Hier soir, le briefing était important car l’étape d’aujourd’hui ne me satisfaisait pas. Il y avait trop de portions de routes. Donc, après examen, j’ai changé de parcours pour passer plus à l’ouest. Dès que j’ai quitté Amelia, je me suis retrouvé sur des chemins.
Expérimental, il l’est aussi en cours de journée. J’ai hésité à un carrefour entre poursuivre l’étape comme prévu vers le nord et Civitella del Lago ou carrément changer d’option et aller vers l’est. Plus loin, au Piano Puosi j’ai par contre modifié mon intention initiale et ai opté pour le passage par les crêtes et les petits sommets de Croce di Serra et Melizzole. La concertation avec le téléphone est plus facile qu’avec une autre personne. J’imagine les discussions quand il faut choisir entre le sentier qui descend comme l’invite gentiment le balisage ou le petit sommet plus haut voire les difficultés qu’il pourrait y avoir dans des cas comme hier empêtré dans les ronces où même les sangliers ne passent pas.

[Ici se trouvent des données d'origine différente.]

Lemma sim_arith o f wraps c m H b a l l1 l2 :
  computes o f wraps -> (length H <= 2)%nat ->
  PopAt [short; short] c m H [] l -> pop1 short l = Some (b, l1) -> pop1 short l1 = Some (a, l2) ->
  (length (val_bytes short (size_mask short (f a b)) ++ below l2) <= 256)%nat ->
  hwp (arith_op o f wraps) (Ends (val_bytes short (size_mask short (f a b)) ++ below l2)) c m.
Proof.
  intros Hf HH Hp H1 H2 Hlen. unfold arith_op. apply hwp_tail_tt. sim.
  eapply (s_pop c0 m0 st0 sh); [exact Hp|exact H1|]. intros ob c1 m1 Hsb Hvb Hp1. sim.
  eapply (s_pop c0 m0 st0 sh); [exact Hp1|exact H2|]. intros oa c2 m2 Hsa Hva Hp2. popped_all. sim.
  result_reg r. rename c3 into c3, m3 into m3. sim.
  match goal with Hx : forall r v, _ -> _ |- _ => rename Hx into Hregs end.
  destruct (Hregs (reg oa) a) as [Ea Hopa]; [in_vals|]. destruct (Hregs (reg ob) b) as [Eb Hopb]; [in_vals|].
  destruct (Hf short a b Hva Hvb) as [Hword Hres].
  assert (Like c3 c3) as Hl by done. inst ex_op2. intros c4 Hl4. rewrite Ea, Eb.
  assert (words (set_reg r (sl_alu o a b) m3)) as Hw4 by auto with words. hassoc.
  assert (forall c5 m5, Like c3 c5 -> words m5 -> mem m5 = mem m3 -> regs_but [r] m3 m5 ->
    regs m5 r = size_mask short (f a b) -> hwp (buxn_jit_push (mkOperand (both_const oa ob) (is_short ob)
      (u16 (f (const_value oa) (const_value ob))) r) ;;; ret tt) 
      (Ends (val_bytes short (size_mask short (f a b)) ++ below l2)) c5 m5) as Hend.
  { intros c5 m5 Hl5 Hw5 Hm5 Hbut E5.
    eapply (s_result _ r); [exact Hh|by left|done|done|exact Hl5|done|done| |exact E5|done|..];
      cbn [is_short]; rewrite ?Hsb; [|apply size_mask_in|done|intros; sim].
    intros q Hq. apply Hbut. set_solver. }
  destruct wraps; cbn [when].
  - eapply h_wrap_around; [exact Hh|exact Hl4|done|]. cbn [reg]. intros c5 Hl5. hassoc.
    apply Hend; [done|auto 12 with words|done|regs_list|]. msimp. exact Hres.
  - apply hwp_bind, hwp_ret. apply Hend; [done|done|done|regs_list|]. msimp. exact Hres.
Qed.

Lemma sim_compare (fl : setflag) cc f c m H b a l l1 l2 :
  compares cc f -> (length H <= 2)%nat ->
  PopAt [short; short] c m H [] l -> pop1 short l = Some (b, l1) -> pop1 short l1 = Some (a, l2) ->
  (length ((Z.b2z (f a b)) :: below l2) <= 256)%nat ->
  hwp (compare_op fl cc) (Ends ((Z.b2z (f a b)) :: below l2)) c m.
Proof.
  intros Hf HH Hp H1 H2 Hlen. unfold compare_op. apply hwp_tail_tt. sim.
  eapply (s_pop c0 m0 st0 sh); [exact Hp|exact H1|]. intros ob c1 m1 Hsb Hvb Hp1. sim.
  eapply (s_pop c0 m0 st0 sh); [exact Hp1|exact H2|]. intros oa c2 m2 Hsa Hva Hp2. popped_all. sim.
  result_reg r.
  match goal with Hx : forall r v, _ -> _ |- _ => rename Hx into Hregs end.
  destruct (Hregs (reg oa) a) as [Ea Hopa]; [in_vals|]. destruct (Hregs (reg ob) b) as [Eb Hopb]; [in_vals|].
  assert (Like c3 c3) as Hl by done.
  apply hwp_assoc. eapply (h_lir _ (set_flags a b m3)); [exact Hl|done|intros; cbn; by rewrite Ea, Eb|].
  intros c4 Hl4. apply hwp_assoc.
  eapply (h_lir _ (set_reg r (Z.b2z (f a b)) (set_flags a b m3))); [exact Hl4|done|..].
  { intros B. cbn. rewrite Hf by (by eapply word_val). done. }
  intros c5 Hl5.
  eapply (s_result _ r (Z.b2z (f a b))); [exact Hh|by left|done|done|exact Hl5|..];
    cbn [is_short val_bytes val_in app]; try done.
  - apply words_set; [done|]. apply word_u8. destruct (f a b); cbn; mlia.
  - intros q Hq. rewrite !not_elem_of_cons in Hq. destruct_and! Hq. by msimp.
  - by msimp.
  - destruct (f a b); cbn; mlia.
  - intros. sim.
Qed.

Lemma shift_bits b : is_u8 b ->
  Z.land b 0x0f = b mod 16 /\ Z.shiftr b 4 = b / 16 /\ 0 <= b mod 16 < 16 /\ 0 <= b / 16 < 16.
Proof.
  intros Hb. change 0x0f with (Z.ones 4). rewrite Z.land_ones, Z.shiftr_div_pow2 by lia.
  change (2 ^ 4) with 16. split_and!; mlia.
Qed.

Lemma ex_shift B (m : mach) o r a n : words m -> is_word (regs m n) ->
  exec_one B (LOp2 o (AReg r) (AReg a) (AReg n)) m = Run (set_reg r (sl_alu o (regs m a) (regs m n)) m).
Proof. done. Qed.

Lemma sim_SFT c m H b a l l1 l2 :
  (length H <= 2)%nat ->
  PopAt [false; short] c m H [] l -> pop1 false l = Some (b, l1) -> pop1 short l1 = Some (a, l2) ->
  (length (val_bytes short (size_mask short (shift_spec a b)) ++ below l2) <= 256)%nat ->
  hwp buxn_jit_SFT (Ends (val_bytes short (size_mask short (shift_spec a b)) ++ below l2)) c m.
Proof.
  intros HH Hp H1 H2 Hlen. unfold buxn_jit_SFT. apply hwp_tail_tt. sim. sim.
  destruct (since_flags (vmb := vmb) c0 m0 c m (proj2 Hp)) as (_ & -> & _). sim.
  eapply (s_pop_ex c0 m0 st0 sh); [exact Hp|exact H1|]. intros ob c1 m1 Hsb Hvb Hp1. sim.
  eapply (s_pop c0 m0 st0 sh); [exact Hp1|exact H2|]. intros oa c2 m2 Hsa Hva Hp2. popped_all. sim.
  result_reg r.
  match goal with Hx : forall r v, _ -> _ |- _ => rename Hx into Hregs end.
  destruct (Hregs (reg oa) a) as [Ea Hopa]; [in_vals|]. destruct (Hregs (reg ob) b) as [Eb Hopb]; [in_vals|].
  destruct (shift_bits b Hvb) as (E1 & E2 & Hb1 & Hb2).
  assert (is_word a) as Hwa by (by eapply word_val). assert (is_word (b mod 16)) by (apply word_u16; mlia).
  assert (is_word (b / 16)) by (apply word_u16; mlia).
  pose proof (word_bits_ge) as Hwb.
  match goal with Hx : Forall _ _ |- _ => rename Hx into Hne end.
  assert (reg ob <> r) as Hbr by (rewrite Forall_forall in Hne; apply (Hne (reg ob, b)); in_vals).
  assert (Like c3 c3) as Hl by done. inst ex_and_imm. intros c4 Hl4.
  rewrite Eb, E1.
  inst ex_op2. intros c5 Hl5. msimp. rewrite Ea, sl_lshr by (done || (apply Hwb; lia)).
  inst ex_shr_imm. intros c6 Hl6. msimp. rewrite Eb, E2.
  inst ex_op2. intros c7 Hl7. msimp. rewrite sl_shl by ((apply Hwb; lia) || auto with words).
  hassoc. eapply h_wrap_around; [exact Hh|exact Hl7|auto 12 with words|]. cbn [reg]. intros c8 Hl8. msimp.
  rewrite land_mask. fold (shift_spec a b).
  eapply (s_result _ r (size_mask short (shift_spec a b))); [exact Hh|by left|done|done|exact Hl8|..];
    cbn [is_short]; rewrite ?Hsa; try done.
  - apply words_set; [auto 12 with words|]. eapply word_val, size_mask_in.
  - regs_list.
  - by msimp.
  - apply size_mask_in.
  - intros. sim.
Qed.
End OpcodeSim.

Le village de Melezzole avec au fond les Abruzzes
Le village de Melezzole avec au fond les Abruzzes

Parfois, les options sont mauvaises comme hier. Aujourd’hui, cela a été une réussite quasi complète. J’ai marché sur des chemins, des sentiers. Je n’ai pas eu de bitume. Le parcours en crête m’a offert de belles vues à l’est sur le mont Terminillo et au loin les Abruzzes enneigés, à l’ouest sur la plaine du Tibre et au nord sur le lac de Corbara, Orvieto au loin et la zone du Monte Rufeno.
Hélas, j’ai échoué juste avant l’arrivée, au lieu de suivre mon inspiration, j’ai suivi un panneau indiquant un sentier vers Civitella del Lago. Résultat, au lieu de faire 4 kilomètres pour arriver tranquillement au camping, j’en ai fait presque le double. Résultat, j’ai différé ma baignade dans la piscine du camping.
Ce soir le briefing est attendu. L’étape de demain pour Orvieto est assez bitume et à ce stade, je ne vois pas d’autres solutions.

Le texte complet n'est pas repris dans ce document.